Önce biraz arka plan. Bu grup çevrimiçiydi. Tamamen çevrimiçiydi. Discord ve Roll 20 kullanıyorduk ve tüm kameralar kapalıydı. Sadece biz, bilgisayarlarımız ve bir hayal vardı. DM dünya ve hikayeyi yaratmıştı ama biz 5e kuralları kullanıyorduk. Destan ve hava her yerde dolaşıyordu. Gerçekten de o andaki aşırı takıntılarının ne olduğunu ve bunları DnD'ye nasıl entegre edebileceklerini gösteriyordu. Bununla ilgili hiçbir sorunum yoktu (DM olarak ben de aynı şeyi yapıyordum) ama bu karmaşık dünya kurulumuna yol açtı.

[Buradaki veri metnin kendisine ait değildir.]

(** * SlicerSOFA: the field-descriptor registry, the synchronisation driver
      and the lifecycle controller of [SlicerSofa/SlicerSofa.py]

    A shallow embedding of [run_once], [SofaNodeMapper],
    [sofaParameterNodeWrapper] and [SlicerSofaLogic].  Python objects that are
    shared and mutated (parameter nodes, descriptors) live in stores indexed
    by locations; the methods of [SlicerSofaLogic] and the decorators are
    programs of a state-and-exception monad in which a raised exception keeps
    the mutations made before it.  What the code calls and the repository
    does not define (the SOFA engine, the movers of the client,
    [get_type_hints], [parameterNodeWrapper], [dataclass]) is a parameter of
    the development. *)

From Stdlib Require Import ZArith.
From stdpp Require Import base option list gmap strings.

Open Scope string_scope.
Open Scope Z_scope.
Open Scope list_scope.

(** ** Python values *)

Definition loc := nat.
Definition node := nat.      (* identity of a Sofa.Core.Node *)
Definition fun_id := nat.    (* identity of a Python function object *)

(** The values that reach the code as arguments or class attributes.  A float
    is carried as its IEEE-754 binary64 bit pattern; the code does no
    arithmetic on it. *)
Inductive pyval :=
| PyNone
| PyBool (b : bool)
| PyInt (z : Z)
| PyFloat (bits : Z)
| PyStr (s : string)
| PyFunc (f : fun_id)        (* a function: callable *)
| PyMapper (r : loc)         (* a SofaNodeMapper instance *)
| PyObj (r : loc)            (* an instance of a wrapped parameter-node class *)
| PyNode (n : node).         (* a Sofa.Core.Node *)

(** Python truth value ([if v], [not v]). *)
Definition truthy (v : pyval) : bool :=
  match v with
  | PyNone => false
  | PyBool b => b
  | PyInt z => negb (z =? 0)
  | PyFloat bits => negb ((bits =? 0) || (bits =? 2 ^ 63))
  | PyStr s => negb (String.eqb s "")
  | PyFunc _ | PyMapper _ | PyObj _ | PyNode _ => true
  end.

(** [callable(v)] *)
Definition callable (v : pyval) : bool :=
  match v with PyFunc _ => true | _ => false end.

(** [v is None], [v is True] *)
Definition is_None (v : pyval) : bool :=
  match v with PyNone => true | _ => false end.
Definition is_True (v : pyval) : bool :=
  match v with PyBool true => true | _ => false end.

(** Python types used by [isinstance] in the wrapper ([bool] is a subclass of
    [int]). *)
Inductive pytype := Tfloat | Tint | Tbool.

Definition isinstance (v : pyval) (t : pytype) : bool :=
  match t, v with
  | Tfloat, PyFloat _ => true
  | Tint, PyInt _ | Tint, PyBool _ => true
  | Tbool, PyBool _ => true
  | _, _ => false
  end.

(** An annotation of a class attribute: one of the types above, or any other
    annotation, by its text. *)
Inductive pyann := AnnType (t : pytype) | AnnOther (text : string).

(** ** Exceptions and outcomes *)

Inductive exn :=
| ValueError (msg : string)
| TypeError (msg : string)
| AttributeError (msg : string)
| NameError (msg : string)
| NodeNotFound (name : string)    (* rootNode[name] on a missing name *)
| PyException (cls msg : string). (* an exception of any other class *)

Inductive outcome (A : Type) :=
| Ok (a : A)
| Raise (e : exn).
Arguments Ok {A} a.
Arguments Raise {A} e.

(** ** SofaNodeMapper

    The attribute [value] does not exist until [__set__] has run. *)

Record SofaNodeMapper := mkSofaNodeMapper {
  nodeName : pyval;                (* name given in the SOFA scene *)
  type : option pyann;             (* None, or the type hint of the field *)
  recordSequence : pyval;
  inputMapping : option fun_id;    (* None or a callable *)
  outputMapping : option fun_id;   (* None or a callable *)
  inputMapping_has_run : bool;
  outputMapping_has_run : bool;
  value : option string
}.

(** [SofaNodeMapper.__init__] (lines 41-54). *)
Definition SofaNodeMapper_init (nodeName inputMapping outputMapping recordSequence : pyval)
  : outcome SofaNodeMapper :=
  if negb (is_None inputMapping) && negb (callable inputMapping) then
    Raise (ValueError "inputMapping is not callable")
  else if negb (is_None outputMapping) && negb (callable outputMapping) then
    Raise (ValueError "outputMapping is not callable")
  else
    Ok {| nodeName := nodeName;
          type := None;
          recordSequence := recordSequence;
          inputMapping := match inputMapping with PyFunc f => Some f | _ => None end;
          outputMapping := match outputMapping with PyFunc f => Some f | _ => None end;
          inputMapping_has_run := false;
          outputMapping_has_run := false;
          value := None |}.

(** [SofaNodeMapper.__get__] (lines 56-57): reading [self.value] raises
    AttributeError as long as the attribute does not exist. *)
Definition SofaNodeMapper_get (m : SofaNodeMapper) : outcome pyval :=
  match value m with
  | Some s => Ok (PyStr s)
  | None => Raise (AttributeError "'SofaNodeMapper' object has no attribute 'value'")
  end.

(** [SofaNodeMapper.__set__] (lines 59-62). *)
Definition SofaNodeMapper_set (m : SofaNodeMapper) (v : pyval) : outcome SofaNodeMapper :=
  match v with
  | PyStr s =>
      Ok {| nodeName := nodeName m; type := type m; recordSequence := recordSequence m;
            inputMapping := inputMapping m; outputMapping := outputMapping m;
            inputMapping_has_run := inputMapping_has_run m;
            outputMapping_has_run := outputMapping_has_run m;
            value := Some s |}
  | _ => Raise (ValueError "Expected type str")
  end.

(** [self.type = ...] (line 68). *)
Definition set_type (t : option pyann) (m : SofaNodeMapper) : SofaNodeMapper :=
  {| nodeName := nodeName m; type := t; recordSequence := recordSequence m;
     inputMapping := inputMapping m; outputMapping := outputMapping m;
     inputMapping_has_run := inputMapping_has_run m;
     outputMapping_has_run := outputMapping_has_run m;
     value := value m |}.

(** The two directions of data movement: [ToSofa] is the input direction
    ([__updateSofa__], Push), [ToMRML] the output direction ([__updateMRML__],
    Pull). *)
Inductive direction := ToSofa | ToMRML.

Definition same_dir (d d' : direction) : bool :=
  match d, d' with
  | ToSofa, ToSofa | ToMRML, ToMRML => true
  | _, _ => false
  end.

Definition mapping (d : direction) (m : SofaNodeMapper) : option fun_id :=
  match d with ToSofa => inputMapping m | ToMRML => outputMapping m end.

Definition has_run (d : direction) (m : SofaNodeMapper) : bool :=
  match d with ToSofa => inputMapping_has_run m | ToMRML => outputMapping_has_run m end.

(** [sofa_node_mapper.inputMapping_has_run = True] (resp. output). *)
Definition set_has_run (d : direction) (m : SofaNodeMapper) : SofaNodeMapper :=
  match d with
  | ToSofa =>
      {| nodeName := nodeName m; type := type m; recordSequence := recordSequence m;
         inputMapping := inputMapping m; outputMapping := outputMapping m;
         inputMapping_has_run := true;
         outputMapping_has_run := outputMapping_has_run m;
         value := value m |}
  | ToMRML =>
      {| nodeName := nodeName m; type := type m; recordSequence := recordSequence m;
         inputMapping := inputMapping m; outputMapping := outputMapping m;
         inputMapping_has_run := inputMapping_has_run m;
         outputMapping_has_run := true;
         value := value m |}
  end.

(** ** Parameter nodes *)

(** The simulation-control fields that [sofaParameterNodeWrapper] adds to a
    class (lines 93-97); every instance carries its own values. *)
Record fields := mkFields {
  dt : Z;                          (* float, as its bit pattern *)
  totalSteps : Z;
  currentStep : Z;
  isSimulationRunning : bool;
  sofaParameterNodeWrapped : bool
}.

(** An instance of a wrapped class: its fields, and the registry
    [__sofa_node_mappers__] of its class (field name, descriptor).  The
    descriptors are shared by all instances of the class, so the registry
    holds their locations. *)
Record pnode := mkPnode {
  attrs : fields;
  sofa_node_mappers : list (string * loc)
}.

Definition with_dt (bits : Z) (a : fields) : fields :=
  {| dt := bits; totalSteps := totalSteps a; currentStep := currentStep a;
     isSimulationRunning := isSimulationRunning a;
     sofaParameterNodeWrapped := sofaParameterNodeWrapped a |}.

Definition with_currentStep (z : Z) (a : fields) : fields :=
  {| dt := dt a; totalSteps := totalSteps a; currentStep := z;
     isSimulationRunning := isSimulationRunning a;
     sofaParameterNodeWrapped := sofaParameterNodeWrapped a |}.

Definition with_isSimulationRunning (b : bool) (a : fields) : fields :=
  {| dt := dt a; totalSteps := totalSteps a; currentStep := currentStep a;
     isSimulationRunning := b;
     sofaParameterNodeWrapped := sofaParameterNodeWrapped a |}.

Definition with_attrs (a : fields) (p : pnode) : pnode :=
  {| attrs := a; sofa_node_mappers := sofa_node_mappers p |}.

(** ** Classes

    A class object as the decorator sees it: its namespace [__dict__] and its
    [__annotations__], both in definition order.  The classes of the model
    have no base class other than [object], so that an attribute of the class
    is a name of its namespace; the entries that every class has
    ([__module__], [__doc__], ...) are left out: none of them is a descriptor
    or a control attribute. *)

(** A dict with string keys, in insertion order. *)
Fixpoint dict_get {V} (k : string) (d : list (string * V)) : option V :=
  match d with
  | [] => None
  | (k', v) :: rest => if String.eqb k' k then Some v else dict_get k rest
  end.

(** [d[k] = v]: a key that is there keeps its place. *)
Fixpoint dict_set {V} (k : string) (v : V) (d : list (string * V)) : list (string * V) :=
  match d with
  | [] => [(k, v)]
  | (k', w) :: rest =>
      if String.eqb k' k then (k', v) :: rest else (k', w) :: dict_set k v rest
  end.

Definition namespace := list (string * pyval).

Record pyclass := mkClass {
  cls_dict : namespace;                     (* cls.__dict__ *)
  cls_annotations : list (string * pyann)   (* cls.__annotations__; [] when absent *)
}.

(** The class that the decorator returns: the class that [dataclass] has
    returned, and the registry assigned to its [__sofa_node_mappers__]. *)
Record wrapped_cls := mkWrapped {
  wrapped_class : pyclass;
  cls_sofa_node_mappers : list (string * loc)
}.

(** ** The environment: SOFA, the movers supplied by the client, and the
       libraries used by the decorators

    None of this is code of the repository.  The engine entry points are
    transformers of the state outside the model ([scene]: the SOFA graph and
    the MRML scene).  A mover is handed the parameter node and the resolved
    node; it may rewrite the fields of the parameter node it is handed and the
    scene, and it ends by returning or by raising an exception. *)
Class Environment := {
  scene : Type;
  (** [rootNode[name]]: [None] when the graph has no such node. *)
  Node_getitem : node → string → scene → option node;
  (** [Sofa.Simulation.init], [animate], [unload] *)
  Simulation_init : node → scene → scene;
  Simulation_animate : node → Z → scene → scene;
  Simulation_unload : node → scene → scene;
  (** [mover(parameterNode, node)]; [node] is [None] when the controller holds
      no root node.  [call_mover] is what the call has done to the fields and
      to the scene when it ends; [mover_raises] is the exception it ends with,
      [None] when it returns. *)
  call_mover : fun_id → fields → option node → scene → fields * scene;
  mover_raises : fun_id → fields → option node → scene → option exn;
  (** Whether the callable takes attributes ([func.run_once = True]): a
      function or a lambda does, a bound method or a builtin does not. *)
  has_dict : fun_id → bool;
  (** [typing.get_type_hints(cls)]: the type hints of the class, or the
      exception raised when an annotation does not resolve. *)
  get_type_hints : pyclass → outcome (list (string * pyann));
  (** [slicer.parameterNodeWrapper.parameterNodeWrapper(cls)] and
      [dataclasses.dataclass(cls)]: the class returned, or the exception
      raised. *)
  parameterNodeWrapper : pyclass → outcome pyclass;
  dataclass : pyclass → outcome pyclass
}.
Lemma parse_input_join_witness :
  parse_input (fun c => [c]) (join (txt " ") [txt "Change"; txt "bob"; txt "+38(050)1"])
    = Return (txt "change", [txt "bob"; txt "+38(050)1"]).
Proof.
  apply (parse_input_join (fun c => [c]) (txt "Change") [txt "bob"; txt "+38(050)1"]).
  - split; [discriminate | reflexivity].
  - repeat (apply Forall_cons; [split; [discriminate | reflexivity]|]).
    apply Forall_nil.
Defined.

Lemma is_space_ascii_lower (c : char) : is_space (ascii_lower c) = is_space c.
Proof.
  unfold ascii_lower.
  destruct ((0x41 <=? c) && (c <=? 0x5A))%N eqn:E; [|reflexivity].
  apply andb_true_iff in E as [E1 E2].
  apply N.leb_le in E1. apply N.leb_le in E2. unfold is_space.
  repeat match goal with
         | |- context [(?a <=? ?b)%N] =>
             destruct (N.leb_spec a b); try lia
         | |- context [(?a =? ?b)%N] =>
             destruct (N.eqb_spec a b); try lia
         end;
    try reflexivity.
Qed.

Lemma ascii_lower_idem (c : char) : ascii_lower (ascii_lower c) = ascii_lower c.
Proof.
  unfold ascii_lower.
  destruct ((0x41 <=? c) && (c <=? 0x5A))%N eqn:E.
  - apply andb_true_iff in E as [E1 E2].
    apply N.leb_le in E1. apply N.leb_le in E2.
    destruct (N.leb_spec 0x41 (c + 0x20)); destruct (N.leb_spec (c + 0x20) 0x5A);
      try lia; reflexivity.
  - now rewrite E.
Qed.

Lemma ascii_lower_below (c : char) :
  (c <? 0x80)%N = true -> (ascii_lower c <? 0x80)%N = true.
Proof.
  unfold ascii_lower. intros H.
  destruct ((0x41 <=? c) && (c <=? 0x5A))%N eqn:E; [|exact H].
  apply andb_true_iff in E as [E1 E2]. apply N.leb_le in E2.
  apply N.ltb_lt. lia.
Qed.
(* ===== verification/Score.v ===== *)
(** The [SolutionScore] value object that [Model::evaluate] returns and
    every driver compares (model/solution_score.h, not under [src/]: the
    fields follow the spec, section 3, and the tests of [evaluate] in
    [src/unnamed/part_000]).  All objective values are those of the
    minimisation problem, as the code keeps them. *)

From S2P Require Import Prelude.

Local Open Scope Q_scope.

Record SolutionScore : Type := mkSolutionScore {
  objective : Q;
  total_violation : Q;
  local_penalty : Q;
  global_penalty : Q;
  local_augmented_objective : Q;
  global_augmented_objective : Q;
  is_feasible : bool;
  is_objective_improvable : bool;
  is_constraint_improvable : bool
}.

(** A value-initialised [SolutionScore] (all members zero / false). *)
Definition default_score : SolutionScore :=
  mkSolutionScore 0 0 0 0 0 0 false false false.

(** The relation between the fields that [evaluate] establishes: each
    augmented objective is the objective plus the matching penalty, and
    feasibility is the absence of violation. *)
Definition score_wf (s : SolutionScore) : Prop :=
  local_augmented_objective s == objective s + local_penalty s /\
  global_augmented_objective s == objective s + global_penalty s /\
  (is_feasible s = true <-> total_violation s == 0).

(** Two scores are equal field by field, the numbers as rationals. *)
Definition score_eq (a b : SolutionScore) : Prop :=
  objective a == objective b /\ total_violation a == total_violation b /\
  local_penalty a == local_penalty b /\ global_penalty a == global_penalty b /\
  local_augmented_objective a == local_augmented_objective b /\
  global_augmented_objective a == global_augmented_objective b /\
  is_feasible a = is_feasible b /\ is_objective_improvable a = is_objective_improvable b /\
  is_constraint_improvable a = is_constraint_improvable b.

#[export] Instance score_eq_equivalence : Equivalence score_eq.
Proof.
  split.
  - intros a. repeat split; reflexivity.
  - intros a b H. unfold score_eq in *. intuition (symmetry; assumption).
  - intros a b c Hab Hbc. unfold score_eq in *.
    intuition (etransitivity; eassumption).
Qed.

(** ** Moves (model/move.h, not under [src/]) *)

(** A variable is referred to by the pair ([proxy_index], [flat_index]) of
    the proxy that owns it and its position in that proxy. *)
Record VarRef : Type := mkVarRef {
  proxy_index : nat;
  flat_index : nat
}.

Inductive MoveSense : Type :=
  | MS_Binary | MS_Integer | MS_Selection | MS_Aggregation | MS_Precedence
  | MS_VariableBound | MS_Exclusive | MS_Chain | MS_UserDefined.

(** A constraint is referred to in the same way by its proxy and its
    position in it. *)
Record ConstraintRef : Type := mkConstraintRef {
  constraint_proxy_index : nat;
  constraint_flat_index : nat
}.

(** A move: its sense, its ordered alterations (variable, new value) and
    the constraints its variables appear in ([related_constraint_ptrs]). *)
Record Move : Type := mkMove {
  sense : MoveSense;
  alterations : list (VarRef * Z);
  related_constraint_ptrs : list ConstraintRef
}.

#[export] Instance VarRef_eq_dec : EqDecision VarRef.
Proof. solve_decision. Defined.

#[export] Instance ConstraintRef_eq_dec : EqDecision ConstraintRef.
Proof. solve_decision. Defined.
(** Whatever the shape, the strides the shape constructor computes end with
    1 and are as many as the dimensions. *)
Lemma new_multi_array_strides id shape a :
  new_multi_array id shape = Some a ->
  exists ss, m_strides a = ss ++ [1] /\ m_number_of_dimensions a = length (ss ++ [1]).
Proof.
  destruct shape as [|s t]; [discriminate|]. intros H. injection H as <-.
  cbn [m_strides m_number_of_dimensions]. eexists. split; [reflexivity|].
  rewrite length_app, length_rev, length_partial_sum_mul, length_take, length_app, length_rev.
  cbn. lia.
Qed.

(** Distinct elements of an array built by the shape constructor have
    distinct labels, for every shape: the division loop recovers the flat
    index from the indices even when the products wrapped. *)
Lemma indices_label_injective id shape a f1 f2 :
  new_multi_array id shape = Some a ->
  0 <= f1 < m_number_of_elements a -> 0 <= f2 < m_number_of_elements a ->
  indices_label a f1 = indices_label a f2 -> f1 = f2.
Proof.
  intros Ha H1 H2 Hl. destruct (new_multi_array_strides id shape a Ha) as (ss & Hs & Hd).
  unfold indices_label in Hl. destruct (m_number_of_elements a =? 1) eqn:E1;
    [apply Z.eqb_eq in E1; lia|].
  injection Hl as Hl. apply append_bracket_inj in Hl.
  unfold multi_dimensional_index in Hl. rewrite Hs, Hd, take_ge in Hl by lia.
  apply concat_comma_inj in Hl;
    [| apply Forall_map, Forall_forall; intros; apply format_int_no_comma..
     | rewrite !length_map, !length_divide_by_strides; reflexivity].
  apply map_format_int_inj, divide_by_strides_inj in Hl. exact Hl.
Qed.
(* ===== verification/Kernel.v ===== *)
(** The evaluation kernel of [model::Model]: linear expressions,
    constraints and [evaluate] in its full and in its incremental form
    (model/model.h, model/expression.h, model/constraint.h).  These files
    are not under [src/]; the definitions follow the spec (sections 3 and
    4.3) and are checked against the expected values of the tests of
    [src/unnamed/part_000] in [ModelTests].

    Variable values are the [int] values of the variable proxies, one list
    per proxy; expression values are [double]s, modelled by [Q].  The
    cached expression and constraint values of the C++ model are not
    stored: by the value-parity invariant of the spec (section 8,
    property 1) they are the values recomputed from the variables, which
    is what this model computes. *)

From S2P Require Import Prelude Score.

Local Open Scope Q_scope.

(** [model::ConstraintSense] *)
Inductive ConstraintSense : Type := Less | Equal | Greater.

(** A linear expression [sum c_i * x_i + constant]. *)
Record Expression : Type := mkExpression {
  sensitivities : list (VarRef * Q);
  constant_value : Q
}.

(** A constraint [expression (sense) 0]. *)
Record Constraint : Type := mkConstraint {
  expression : Expression;
  constraint_sense : ConstraintSense;
  is_enabled : bool
}.

Record Model : Type := mkModel {
  variable_values : list (list Z);
  objective_expression : Expression;
  constraint_proxies : list (list Constraint);
  is_minimization : bool
}.

(** [model->sign()] *)
Definition sign (m : Model) : Q := if is_minimization m then 1 else -1.

Definition variable_value (vals : list (list Z)) (r : VarRef) : Z :=
  default 0%Z (vals !! proxy_index r ≫= fun row => row !! flat_index r).

(** [Expression::evaluate()] on the given variable values. *)
Definition evaluate_expression (e : Expression) (vals : list (list Z)) : Q :=
  constant_value e +
  sumQ (map (fun rc => snd rc * inject_Z (variable_value vals (fst rc))) (sensitivities e)).

(** The violation of a constraint whose expression has value [v]. *)
Definition violation (s : ConstraintSense) (v : Q) : Q :=
  match s with
  | Less => Qmax 0 v
  | Equal => Qabs v
  | Greater => Qmax 0 (- v)
  end.

(** The values after the alterations of a move, made in order. *)
Definition apply_alterations (alts : list (VarRef * Z)) (vals : list (list Z)) : list (list Z) :=
  fold_left (fun vs a => alter (alter (fun _ => snd a) (flat_index (fst a)))
                               (proxy_index (fst a)) vs) alts vals.

(** [model.update(move)]: the single write path of the variable values. *)
Definition update_move (m : Model) (mv : Move) : Model :=
  {| variable_values := apply_alterations (alterations mv) (variable_values m);
     objective_expression := objective_expression m;
     constraint_proxies := constraint_proxies m;
     is_minimization := is_minimization m |}.

(** Every constraint of the model, by proxy then by position. *)
Definition constraint_refs (m : Model) : list ConstraintRef :=
  concat (imap (fun p row => imap (fun f _ => mkConstraintRef p f) row) (constraint_proxies m)).

Definition constraint_at (m : Model) (g : ConstraintRef) : option Constraint :=
  constraint_proxies m !! constraint_proxy_index g ≫= fun row => row !! constraint_flat_index g.

(** The coefficient of a constraint in a vector of penalty coefficients. *)
Definition weight (w : list (list Q)) (g : ConstraintRef) : Q :=
  default 0 (w !! constraint_proxy_index g ≫= fun row => row !! constraint_flat_index g).

(** The violation of constraint [g] (0 when it is disabled). *)
Definition constraint_violation (m : Model) (vals : list (list Z)) (g : ConstraintRef) : Q :=
  match constraint_at m g with
  | Some c => if is_enabled c then violation (constraint_sense c) (evaluate_expression (expression c) vals)
              else 0
  | None => 0
  end.

Definition total_violation_at (m : Model) (vals : list (list Z)) : Q :=
  sumQ (map (constraint_violation m vals) (constraint_refs m)).

Definition penalty_at (m : Model) (w : list (list Q)) (vals : list (list Z)) : Q :=
  sumQ (map (fun g => weight w g * constraint_violation m vals g) (constraint_refs m)).

(** A default-constructed [Move] ([evaluate({}, ...)]). *)
Definition empty_move : Move := mkMove MS_Binary [] [].

(** [evaluate(move, local, global)]: the score of the solution the move
    leads to, computed from scratch; the improvability flags compare with
    the current solution. *)
Definition evaluate (m : Model) (mv : Move) (local global : list (list Q)) : SolutionScore :=
  let vals := variable_values m in
  let vals' := apply_alterations (alterations mv) vals in
  let obj := sign m * evaluate_expression (objective_expression m) vals' in
  let total := total_violation_at m vals' in
  let lp := penalty_at m local vals' in
  let gp := penalty_at m global vals' in
  mkSolutionScore obj total lp gp (obj + lp) (obj + gp) (Qeq_bool total 0)
    (Qltb obj (sign m * evaluate_expression (objective_expression m) vals))
    (Qltb total (total_violation_at m vals)).

(** The change of an expression's value under the alterations: the sum of
    [(new - old) * coefficient] over the altered variables. *)
Definition coefficient (e : Expression) (r : VarRef) : Q :=
  sumQ (map snd (filter (fun rc => fst rc = r) (sensitivities e))).

Definition expression_delta (e : Expression) (vals : list (list Z)) (alts : list (VarRef * Z)) : Q :=
  sumQ (map (fun a => inject_Z (snd a - variable_value vals (fst a)) * coefficient e (fst a)) alts).
(* ===== verification/Memory.v ===== *)
(** [Memory] (src/printemps/solver/memory.h): the short-term memory (the
    iteration at which each variable was last updated) and the long-term
    memory (how often each variable was updated) of the tabu search, and
    the concentration measure [bias] the outer loop reads.

    A [ValueProxy<int>] per variable proxy is a list of its flat-indexed
    values; [m_last_update_iterations[p][f]] is [nth f (nth p ...)].  The
    Mersenne twister is a Section variable [mt : nat -> Z] read through a
    draw counter, so a randomised update is a function of the memory, the
    move and the number of draws made so far. *)

From Stdlib Require Import String.
From S2P Require Import Prelude MultiArray Score.

Module MemoryConstant.
Definition INITIAL_LAST_UPDATE_ITERATION : Z := -1000.
End MemoryConstant.

Import MemoryConstant.

Record Memory : Type := mkMemory {
  m_variable_names : list string;
  m_last_update_iterations : list (list Z);
  m_update_counts : list (list Z);
  m_total_update_counts : Z
}.

(** [initialize()] *)
Definition memory_initialize : Memory := mkMemory [] [] [] 0.

(** [setup(model)]: one proxy per variable proxy of the model, given by its
    name and its number of elements; every last-update iteration starts at
    [INITIAL_LAST_UPDATE_ITERATION], every count at 0. *)
Definition setup (proxies : list (string * nat)) : Memory :=
  {| m_variable_names := map fst proxies;
     m_last_update_iterations :=
       map (fun p => repeat INITIAL_LAST_UPDATE_ITERATION (snd p)) proxies;
     m_update_counts := map (fun p => repeat 0 (snd p)) proxies;
     m_total_update_counts := 0 |}.

(** [values[proxy_index][flat_index]] updated in place by [g]. *)
Definition alter2 (g : Z -> Z) (r : VarRef) (xs : list (list Z)) : list (list Z) :=
  alter (alter g (flat_index r)) (proxy_index r) xs.

(** One alteration of [update(move, iteration)], with the last-update
    iteration it records. *)
Definition record_update (last : Z) (m : Memory) (r : VarRef) : Memory :=
  {| m_variable_names := m_variable_names m;
     m_last_update_iterations := alter2 (fun _ => last) r (m_last_update_iterations m);
     m_update_counts := alter2 Z.succ r (m_update_counts m);
     m_total_update_counts := m_total_update_counts m + 1 |}.

(** [update(const Move&, int a_ITERATION)] *)
Definition update (mv : Move) (iteration : Z) (m : Memory) : Memory :=
  fold_left (fun m a => record_update iteration m (fst a)) (alterations mv) m.

(** The offset [get_rand_mt() % (2 * a_RANDOM_WIDTH) - a_RANDOM_WIDTH]:
    [u] is the [unsigned long] draw, [2 * W] is computed in [int] and then
    converted, the difference wraps modulo [2^64], and the result is
    stored in an [int]. *)
Definition random_offset (u W : Z) : Z :=
  to_int32 (to_ulong (u mod to_ulong (2 * W) - to_ulong W)).

Section Randomized.

Variable mt : nat -> Z.

(** [update(move, iteration, random_width, get_rand_mt)]: [n] is the number
    of draws made so far; one draw per alteration when the width is not 0. *)
Fixpoint update_random_alterations (alts : list (VarRef * Z)) (iteration W : Z)
    (m : Memory) (n : nat) : Memory * nat :=
  match alts with
  | [] => (m, n)
  | a :: rest =>
      let randomness := random_offset (mt n) W in
      update_random_alterations rest iteration W
        (record_update (iteration + randomness) m (fst a)) (S n)
  end.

Oyunun hikayesi, kötü bir şeytan lordundan önce bu nihai kılıcı ilk döven biz olmak etrafında dönüyordu. Temel olarak, hikayede parti üyelerinden birinin (ben değildim) etrafında seçilmiş biri hikayesi vardı ve kötü babalarını yok etmek için bu kılıcı dövmekte onlara yardımcı olmak zorundaydık. Ancak çok sapıtık hale geldik, bu Skyrim'in ana görevini aynı acil durumla aynı hale getirdi.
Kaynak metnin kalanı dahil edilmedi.